Tuesday, September 12, 2017

Long Term Test: 2016 Honda Accord Touring V6 post #2

It has been quite some time since we introduced our 2016 Honda Accord Touring. We have now had the car for about a year, and in that time have learned about some of the car's quirks. In terms of the way the car drives, there is not much to talk about. The car is still comfortable to drive, the V6 continues to accelerate and operate smoothly, and I still continue to get piss poor gas mileage thanks to my horrific daily commute. All of the quirks I have encountered over the year we have had this car have to do with the technology. As with pretty much anything, the more new technology you cram into a car, the more likely it is you are going to run into problems with it.

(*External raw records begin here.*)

(* ===== verification/StoreList.v ===== *)
(** * List operations of the store (memstore/store.go, section "list") *)

From S2P Require Import Prelude.
From S2P Require Import GoStd.
From S2P Require Import Shard.
From S2P Require Import Store.

Open Scope Z_scope.
Open Scope go_scope.

Definition push_front (l : list gobytes) (vals : list gobytes) : list gobytes :=
  foldl (λ l v, clone v :: l) l vals.
Definition push_back (l : list gobytes) (vals : list gobytes) : list gobytes :=
  foldl (λ l v, l ++ [clone v]) l vals.

Definition LPush (now : time) (order : DataOrder) (workspace key : string) (vals : list gobytes)
    : StoreM (result Z) :=
  let ck := nsKey workspace key in
  withShard ck (λ s, onEnsured s order ck KindList now (λ e,
    let l := push_front (e_List e) vals in
    storeEntry ck (touch now (set_List l e)) ;;
    bumpVersionLocked ck ;;
    ret (Ok (len l)))).

Definition RPush (now : time) (order : DataOrder) (workspace key : string) (vals : list gobytes)
    : StoreM (result Z) :=
  let ck := nsKey workspace key in
  withShard ck (λ s, onEnsured s order ck KindList now (λ e,
    let l := push_back (e_List e) vals in
    storeEntry ck (touch now (set_List l e)) ;;
    bumpVersionLocked ck ;;
    ret (Ok (len l)))).

(** The common end of LPOP and RPOP: keep [l], delete the key when empty. *)
Definition popTo (ck : string) (e : Entry) (l : list gobytes) (v : gobytes)
    : SH (result (gobytes * bool)) :=
  storeEntry ck (set_List l e) ;;
  (if decide (length l = 0%nat) then deleteEntryLocked ck else ret tt) ;;
  bumpVersionLocked ck ;;
  ret (Ok (v, true)).

Definition LPop (now : time) (workspace key : string) : StoreM (result (gobytes * bool)) :=
  let ck := nsKey workspace key in
  withShard ck (λ _, onKind ck KindList now (Ok (nilb, false)) (λ e,
    match e_List e with
    | [] => ret (Ok (nilb, false))
    | v :: l => popTo ck e l v
    end)).

Definition RPop (now : time) (workspace key : string) : StoreM (result (gobytes * bool)) :=
  let ck := nsKey workspace key in
  withShard ck (λ _, onKind ck KindList now (Ok (nilb, false)) (λ e,
    match last (e_List e) with
    | None => ret (Ok (nilb, false))
    | Some v => popTo ck e (take (length (e_List e) - 1) (e_List e)) v
    end)).

Definition LRange (now : time) (workspace key : string) (start stop : Z) : StoreM (result (list gobytes)) :=
  let ck := nsKey workspace key in
  withShard ck (λ _, onKind ck KindList now (Ok []) (λ e,
    ret (Ok (clone <$> rangeOf start stop (e_List e))))).

Definition LLen (now : time) (workspace key : string) : StoreM (result Z) :=
  let ck := nsKey workspace key in
  withShard ck (λ _, onKind ck KindList now (Ok 0) (λ e, ret (Ok (len (e_List e))))).

Definition LIndex (now : time) (workspace key : string) (index : Z) : StoreM (result (gobytes * bool)) :=
  let ck := nsKey workspace key in
  withShard ck (λ _, onKind ck KindList now (Ok (nilb, false)) (λ e,
    let n := len (e_List e) in
    let idx := normalizeIndex index n in
    if (idx <? 0) || (n <=? idx) then ret (Ok (nilb, false))
    else ret (Ok (clone (default nilb (e_List e !! Z.to_nat idx)), true)))).

Definition LSet (now : time) (workspace key : string) (index : Z) (val : gobytes) : StoreM (result unit) :=
  let ck := nsKey workspace key in
  withShard ck (λ _, onKind ck KindList now (Error ErrNoSuchKey) (λ e,
    let n := len (e_List e) in
    let idx := normalizeIndex index n in
    if (idx <? 0) || (n <=? idx) then ret (Error ErrIndexOutOfRange)
    else
      (storeEntry ck (set_List (<[Z.to_nat idx := clone val]> (e_List e)) e) ;;
       bumpVersionLocked ck ;;
       ret (Ok tt)))).

(** One pass of LREM: drops the values equal to [val] while [more removed]. *)
Fixpoint lrem_loop (more : Z → bool) (val : gobytes) (l : list gobytes) (removed : Z)
    : list gobytes * Z :=
  match l with
  | [] => ([], removed)
  | v :: l =>
      if bytes_equal v val && more removed then lrem_loop more val l (removed + 1)
      else let '(out, r) := lrem_loop more val l removed in (v :: out, r)
  end.

(** A negative count works from the tail; [-count] wraps on the least int. *)
Definition lrem (count : Z) (val : gobytes) (l : list gobytes) : list gobytes * Z :=
  if 0 <=? count then
    lrem_loop (λ removed, (count =? 0) || (removed <? count)) val l 0
  else
    let limit := wrap64 (- count) in
    let '(tmp, removed) := lrem_loop (λ removed, removed <? limit) val (reverse l) 0 in
    (reverse tmp, removed).

Definition LRem (now : time) (workspace key : string) (count : Z) (val : gobytes) : StoreM (result Z) :=
  let ck := nsKey workspace key in
  withShard ck (λ _, onKind ck KindList now (Ok 0) (λ e,
    let '(out, removed) := lrem count val (e_List e) in
    storeEntry ck (set_List out e) ;;
    (if 0 <? removed then
       ((if decide (length out = 0%nat) then deleteEntryLocked ck else ret tt) ;;
        bumpVersionLocked ck ;; ret tt)
     else ret tt) ;;
    ret (Ok removed))).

The first quirk I encountered had to do with the car's collision mitigating braking system (or CMBS for short). I will admit that it has on more than one occasion saved my bacon, especially when I am trying to drive home while sick. My main issue with the system is often how sensitive it can be. On multiple occasions, I have had the system start beeping and flashing at me with oncoming traffic in the opposing lane. It can get frustrating when a car in the opposite lane is driving by and the system starts going bonkers. On one occasion, the system forced the car to emergency brake in the middle of the road. Thankfully, I was traveling at low speeds near home on a day when the roads were relatively empty. Still, if anyone was with me inside the car at the time, they would have gotten an earful of "STUPID F***KING CAR!" Despite this, I do still leave CMBS on just in case. After all, technology is always going to have its quirks, and that's unavoidable.

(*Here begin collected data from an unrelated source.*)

(** ** The sweep *)

Lemma sweep_loop_ok now n keys : ∀ s i ex rem, store_inv s → NoDup keys → (i < length (shards s))%nat →
  (∀ k, k ∈ keys → indexOf s k = i) →
  let r := onShard i (sweep_loop keys n ex rem now) s in
  drops (λ k e, expired e now = true) s r.2 ∧
  r.1 - rem = entryCount s - entryCount r.2 ∧
  rem <= r.1 ∧
  r.1 - rem <= Z.max 0 (n - ex) ∧
  (ex + len keys <= n → ∀ k, k ∈ keys → ∀ e, entry_at r.2 k = Some e → expired e now = false).
Proof.
  induction keys as [|ck keys IH]; intros s i ex rem I Hnd Hi Hk; cbn [sweep_loop]; cbv zeta.
  - rewrite onShard_ret by done. cbn [fst snd]. split_and!; [by apply drops_refl|lia|lia|lia|].
    by intros _ k ?%elem_of_nil.
  - destruct (Z.leb_spec n ex) as [Hn|Hn].
    { rewrite onShard_ret by done. cbn [fst snd]. split_and!; [by apply drops_refl|lia|lia|lia|].
      unfold len. simpl. lia. }
    rewrite onShard_gets_bind by done. cbv beta.
    apply NoDup_cons in Hnd as [Hnot Hnd].
    assert (Hck : indexOf s ck = i) by (apply Hk; by left).
    change (sc_data (openShard i s) !! ck) with (data (shards s !!! i) !! ck).
    assert (He0 : data (shards s !!! i) !! ck = entry_at s ck) by (by rewrite <- Hck). rewrite He0. clear He0.
    assert (Hlen : len (ck :: keys) = 1 + len keys) by (unfold len; simpl; lia).
    destruct (entry_at s ck) as [e|] eqn:He.
    + destruct (expired e now) eqn:Hx.
      * destruct (drop_one (λ k e, expired e now = true) s I ck e
                    (sweep_loop keys n (ex + 1) (rem + 1) now) He Hx) as (s1 & Heq & D & Hc & E1).
        rewrite Hck in Heq. rewrite Heq. pose proof (dr_config _ _ _ D) as Hcf.
        destruct (IH s1 i (ex + 1) (rem + 1) (dr_inv _ _ _ D) Hnd) as (D2 & Hr & Hge & Hb & Hall).
        { destruct Hcf as [Hcf _]. unfold NumShards, len in Hcf. lia. }
        { intros k Hkk. rewrite (indexOf_config _ _ _ Hcf). apply Hk. by right. }
        split_and!; [by eapply drops_trans|lia|lia|lia|].
        intros Hex k [->|Hkk]%elem_of_cons; [|by apply Hall; [lia|]].
        intros e'. destruct (dr_key _ _ _ D2 ck) as [[-> _]|(? & _ & _ & -> & _)]; [|done].
        by rewrite E1, decide_True.
      * destruct (IH s i (ex + 1) rem I Hnd Hi) as (D2 & Hr & Hge & Hb & Hall); [intros; apply Hk; by right|].
        split_and!; [done|lia|lia|lia|].
        intros Hex k [->|Hkk]%elem_of_cons; [|by apply Hall; [lia|]].
        intros e'. destruct (dr_key _ _ _ D2 ck) as [[-> _]|(? & _ & _ & -> & _)]; [|done].
        rewrite He. by intros [= <-].
    + destruct (IH s i (ex + 1) rem I Hnd Hi) as (D2 & Hr & Hge & Hb & Hall); [intros; apply Hk; by right|].
      split_and!; [done|lia|lia|lia|].
      intros Hex k [->|Hkk]%elem_of_cons; [|by apply Hall; [lia|]].
      intros e'. destruct (dr_key _ _ _ D2 ck) as [[-> _]|(? & _ & _ & -> & _)]; [|done].
      by rewrite He.
Qed.

(** A range over a map visits each key at most once. *)
Definition range_order (order : gset string → list string) : Prop :=
  ∀ X, NoDup (order X) ∧ ∀ k, k ∈ order X ↔ k ∈ X.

Another quirk I have encountered is with the car's infotainment system. At first, I was highly annoyed with how complicated infotainment systems were becoming as I was used to the simple "radio with knobs" setup in my S2000. Even after I swapped the factory head unit for an aftermarket one, I still preferred it to the often complicated dual screen setup in our now departed Acura RLX and MDX. Naturally, I was fairly skeptical of the dual screen setup in our Accord. My skepticism was washed away after using the system in the Accord for about 10 minutes. It responds far quicker than the mess of a system in our Acuras, and there is much less menu digging to get to things. Having Android Auto also made life much easier. But as with any new technology, there are problems. With the system in the Accord, I have experienced spontaneous reboots, times when the system would not detect my phone even though it is plugged into the USB port, and I have on occasion had to restart the entire car to get the system to boot up properly. It is an annoyance, but I think a the lot of us have become so jaded with modern technology that we take stuff like this as a normal occurrence. If these problems happened more frequently though, I highly doubt we would still have this car.

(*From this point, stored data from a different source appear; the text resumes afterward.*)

(* ===== verification/Ttl.v ===== *)
(** * The reaper (internal/storage/ttl/reaper.go)

    [Sweepable] is the Go interface the reaper is written against; [E] is what
    the Go methods read from their surroundings (the clock and the runtime's
    map order).  [SweepableLaws] is what a store promises the reaper: the
    reaper's theorem is proved from it, and memstore discharges it. *)

From S2P Require Import Prelude.
From S2P Require Import GoStd.
From S2P Require Import Shard.
From S2P Require Import Store.
From S2P Require Import ShardSpec.
From S2P Require Import StoreSpec.
From S2P Require Import EngineMulti.
From S2P Require Import KeySpace.

Open Scope Z_scope.

Class Sweepable (S E : Type) := {
  sw_NumShards : S → Z;
  sw_SweepShard : E → Z → Z → S → Z * S;
}.

Record Reaper := mkReaper { interval : duration; sampleSize : Z }.

Definition New (interval : duration) (sampleSize : Z) : Reaper :=
  mkReaper (if interval <=? 0 then 100 * Millisecond else interval)
           (if sampleSize <=? 0 then 20 else sampleSize).

Section tick.
Context {S E : Type} `{Sweepable S E}.

Fixpoint tick_loop (e : E) (r : Reaper) (is_ : list nat) (s : S) : S :=
  match is_ with
  | [] => s
  | i :: is_ => tick_loop e r is_ (sw_SweepShard e (Z.of_nat i) (sampleSize r) s).2
  end.
Definition tick (e : E) (r : Reaper) (s : S) : S :=
  tick_loop e r (seq 0 (Z.to_nat (sw_NumShards s))) s.

(** [Run] ticks until its context is cancelled: the readings of the clock at
    the ticks that happened. *)
Fixpoint Run (r : Reaper) (es : list E) (s : S) : S :=
  match es with [] => s | e :: es => Run r es (tick e r s) end.
End tick.

(** What a sweepable store promises. [sw_clean e s i]: shard [i] holds no
    entry that is expired for [e]; [sw_tracked s i]: how many keys with an
    expiry it indexes; [sw_same e]: what clients can tell apart from [e] on. *)
Class SweepableLaws (S E : Type) `{Sweepable S E} := {
  sw_ok : E → S → Prop;
  sw_clean : E → S → nat → Prop;
  sw_tracked : S → nat → Z;
  sw_same : E → S → S → Prop;
  sw_same_po :: ∀ e, PreOrder (sw_same e);
  sw_law_ok e s i n : sw_ok e s → Z.of_nat i < sw_NumShards s → sw_ok e (sw_SweepShard e (Z.of_nat i) n s).2;
  sw_law_shards e s i n : sw_ok e s → Z.of_nat i < sw_NumShards s →
    sw_NumShards (sw_SweepShard e (Z.of_nat i) n s).2 = sw_NumShards s;
  sw_law_same e s i n : sw_ok e s → Z.of_nat i < sw_NumShards s →
    sw_same e s (sw_SweepShard e (Z.of_nat i) n s).2;
  sw_law_keep e s i j n : sw_ok e s → Z.of_nat i < sw_NumShards s →
    sw_clean e s j → sw_clean e (sw_SweepShard e (Z.of_nat i) n s).2 j;
  sw_law_full e s i n : sw_ok e s → Z.of_nat i < sw_NumShards s → sw_tracked s i ≤ n →
    sw_clean e (sw_SweepShard e (Z.of_nat i) n s).2 i;
  sw_law_tracked e s i j n : sw_ok e s → Z.of_nat i < sw_NumShards s →
    sw_tracked (sw_SweepShard e (Z.of_nat i) n s).2 j ≤ sw_tracked s j;
}.

Section reaper.
Context {S E : Type} `{SweepableLaws S E}.

Lemma tick_loop_ok e r is_ : ∀ s, sw_ok e s → (∀ i, i ∈ is_ → Z.of_nat i < sw_NumShards s) →
  sw_ok e (tick_loop e r is_ s) ∧ sw_same e s (tick_loop e r is_ s) ∧
  sw_NumShards (tick_loop e r is_ s) = sw_NumShards s ∧
  (∀ i, sw_clean e s i → sw_clean e (tick_loop e r is_ s) i) ∧
  (∀ i, i ∈ is_ → sw_tracked s i ≤ sampleSize r → sw_clean e (tick_loop e r is_ s) i).
Proof.
  induction is_ as [|i is_ IH]; intros s Hs Hi; cbn [tick_loop].
  - split_and!; [done|reflexivity|done|done|]. by intros i ?%elem_of_nil.
  - assert (Hlt : Z.of_nat i < sw_NumShards s) by (apply Hi; by left).
    set (s1 := (sw_SweepShard e (Z.of_nat i) (sampleSize r) s).2).
    destruct (IH s1) as (I2 & S2 & N2 & K2 & F2).
    + by apply sw_law_ok.
    + intros j Hj. unfold s1. rewrite sw_law_shards by done. apply Hi. by right.
    + split_and!; [done| |by rewrite N2; apply sw_law_shards|..].
      * etransitivity; [by apply sw_law_same|exact S2].
      * intros j Hj. apply K2. by apply sw_law_keep.
      * intros j [->|Hj]%elem_of_cons Ht.
        -- apply K2. by apply sw_law_full.
        -- apply F2; [done|]. etransitivity; [by apply sw_law_tracked|done].
Qed.
End reaper.

(** ** memstore is sweepable *)

Definition sweep_env : Type := time * (gset string → list string).

#[export] Instance Store_Sweepable : Sweepable Store sweep_env := {|
  sw_NumShards := NumShards;
  sw_SweepShard := λ e i n s, SweepShard e.1 e.2 (Z.to_nat i) n s;
|}.

Definition store_clean (e : sweep_env) (s : Store) (i : nat) : Prop :=
  ∀ k ent, indexOf s k = i → entry_at s k = Some ent → expired ent e.1 = false.
Definition store_same (e : sweep_env) (s s' : Store) : Prop :=
  ∀ t k, e.1 ≤ t → live_at t s' k = live_at t s k.
Definition store_tracked (s : Store) (i : nat) : Z := Z.of_nat (size (ttlKeys (shards s !!! i))).

Lemma SweepShard_drops (e : sweep_env) s i n :
  store_inv s ∧ range_order e.2 → Z.of_nat i < NumShards s →
  drops (λ k en, expired en e.1 = true) s (SweepShard e.1 e.2 (Z.to_nat (Z.of_nat i)) n s).2 ∧
  (store_tracked s i ≤ n → store_clean e (SweepShard e.1 e.2 (Z.to_nat (Z.of_nat i)) n s).2 i).
Proof.
  intros [I Ho] Hi. rewrite Nat2Z.id.
  destruct (SweepShard_ok e.1 e.2 s i n I Ho) as (D & _ & _ & Hf); [unfold NumShards, len in Hi; lia|].
  split; [done|]. intros Hn k ent Hk. rewrite (indexOf_config _ _ _ (dr_config _ _ _ D)) in Hk. by apply (Hf Hn).
Qed.

Lemma drops_tracked P s s' j : store_inv s → drops P s s' → store_tracked s' j ≤ store_tracked s j.
Proof.
  intros I D. pose proof (dr_inv _ _ _ D) as I'.
  assert (Hlen : length (shards s') = length (shards s)).
  { destruct (dr_config _ _ _ D) as [Hc _]. unfold NumShards, len in Hc. lia. }
  unfold store_tracked. destruct (decide (j < length (shards s))%nat) as [Hj|Hj].
  - destruct (lookup_lt_is_Some_2 (shards s) j Hj) as [sh Hsh].
    destruct (lookup_lt_is_Some_2 (shards s') j) as [sh' Hsh']; [lia|].
    rewrite (list_lookup_total_correct _ _ _ Hsh), (list_lookup_total_correct _ _ _ Hsh').
    apply inj_le, subseteq_size. intros k.
    rewrite (inv_ttl (si_shard s I _ _ Hsh)), (inv_ttl (si_shard s' I' _ _ Hsh')).
    intros (e & He & Hx). destruct (inv_entry (si_shard s' I' _ _ Hsh') _ _ He) as [_ Hk].
    assert (He' : entry_at s' k = Some e).
    { unfold entry_at, shard_at, indexOf. by rewrite Hk, (list_lookup_total_correct _ _ _ Hsh'). }
    destruct (dr_key _ _ _ D k) as [[HE _]|(? & _ & _ & HE & _)]; [|congruence].
    exists e. split; [|done]. rewrite <- He', HE. unfold entry_at, shard_at.
    rewrite <- (indexOf_config _ _ k (dr_config _ _ _ D)). unfold indexOf. by rewrite Hk, (list_lookup_total_correct _ _ _ Hsh).
  - rewrite !list_lookup_total_alt, !lookup_ge_None_2 by lia. done.
Qed.

#[export] Program Instance Store_SweepableLaws : SweepableLaws Store sweep_env := {|
  sw_ok := λ e s, store_inv s ∧ range_order e.2;
  sw_clean := store_clean;
  sw_tracked := store_tracked;
  sw_same := store_same;
|}.
Next Obligation. intros e. split; [by intros s t k|]. intros s1 s2 s3 H1 H2 t k Ht. by rewrite H2, H1. Qed.
Next Obligation.
  intros e s i n Hs Hi. destruct (SweepShard_drops e s i n Hs Hi) as [D _]. split; [apply D|apply Hs].
Qed.
Next Obligation. intros e s i n Hs Hi. by destruct (SweepShard_drops e s i n Hs Hi) as [[_ [Hc _] _] _]. Qed.
Next Obligation.
  intros e s i n Hs Hi t k Ht. destruct (SweepShard_drops e s i n Hs Hi) as [D _]. unfold live_at. simpl.
  destruct (dr_key _ _ _ D k) as [[-> _]|(en & -> & Hx & -> & _)]; [done|].
  simpl. by rewrite (expired_later en e.1 t).
Qed.
Next Obligation.
  intros e s i j n Hs Hi Hc k ent Hk He. destruct (SweepShard_drops e s i n Hs Hi) as [D _].
  change (sw_SweepShard e (Z.of_nat i) n s) with (SweepShard e.1 e.2 (Z.to_nat (Z.of_nat i)) n s) in *.
  rewrite (indexOf_config _ _ k (dr_config _ _ _ D)) in Hk.
  destruct (dr_key _ _ _ D k) as [[HE _]|(? & _ & _ & HE & _)]; rewrite HE in He; [by apply (Hc k)|done].
Qed.
Next Obligation. intros e s i n Hs Hi. by apply (SweepShard_drops e s i n Hs Hi). Qed.
Next Obligation. intros e s i j n Hs Hi. destruct (SweepShard_drops e s i n Hs Hi) as [D _]. by apply (drops_tracked _ _ _ _ (proj1 Hs) D). Qed.

(** A tick of the reaper visits every shard, changes nothing a client can
    see from that moment on, and keeps the store well-formed; when no shard
    indexes more keys with an expiry than the sample size, no expired entry
    is left anywhere in the store. *)
Theorem tick_spec (r : Reaper) (now : time) (order : gset string → list string) (s : Store) :
  store_inv s → range_order order →
  let s' := tick ((now, order) : sweep_env) r s in
  store_inv s' ∧ (∀ t k, now ≤ t → live_at t s' k = live_at t s k) ∧
  ((∀ i, store_tracked s i ≤ sampleSize r) → ∀ k e, entry_at s' k = Some e → expired e now = false).
Proof.
  intros I Ho. cbv zeta. unfold tick.
  assert (Hlt : ∀ i, i ∈ seq 0 (Z.to_nat (NumShards s)) → Z.of_nat i < NumShards s).
  { intros i Hi%elem_of_seq. unfold NumShards, len in *. lia. }
  set (env := (now, order) : sweep_env). assert (Hok : sw_ok env s) by (by split).
  destruct (tick_loop_ok env r _ s Hok Hlt) as ([I' _] & Hs & HN & _ & Hf).
  split_and!; [done|exact Hs|]. intros Hn k e He.
  refine (Hf (indexOf _ k) _ (Hn _) k e eq_refl He).
  apply elem_of_seq. split; [lia|]. pose proof (index_lt _ k I') as Hi.
  change (NumShards (tick_loop env r (seq 0 (Z.to_nat (NumShards s))) s) = NumShards s) in HN.
  unfold NumShards, len in *. lia.
Qed.

Definition reaped : Store := closeShard 0 (setEntryLocked "k"
  (mkEntry KindString (to_bytes "v") ∅ [] ∅ ∅ (Some 10) 5 1) (openShard 0 (newStore 1 0 None))).2 (newStore 1 0 None).
Lemma reaped_inv : store_inv reaped.
Proof.
  pose proof (newStore_inv 1 0 None eq_refl) as I.
  eapply (onShard_wrote _ I "k" _ 1 (setEntryLocked "k" _)); [apply wrote_set|by intros e [= <-]].
Qed.

Lemma tick_spec_witness :
  entryCount reaped = 1 ∧ entryCount (tick ((20, elements) : sweep_env) (New 0 0) reaped) = 0 ∧
  live_at 25 (tick ((20, elements) : sweep_env) (New 0 0) reaped) "k" = live_at 25 reaped "k".
Proof.
  split; [reflexivity|]. split; [vm_compute; reflexivity|].
  assert (Ho : range_order elements) by (intros X; split; [apply NoDup_elements|intros k; apply elem_of_elements]).
  destruct (tick_spec (New 0 0) 20 elements reaped reaped_inv Ho) as (_ & H & _).
  apply H. discriminate.
Defined.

Aside from these technology related quirks, I have yet to encounter any major problems with the Accord. Interestingly enough, this update comes as we receive news that the Accord V6 is dead for 2018. Though I will miss the buttery smoothness of Honda's V6 offering, I do have to wonder how the car will be with a turbocharged engine. It has been confirmed that the Accord will get a detuned version of the Civic Type-R's 2.0 liter turbo four, and will be available with a six-speed manual in Sport trim. An Accord with a Civic Type-R engine and a manual? Sure, count me in!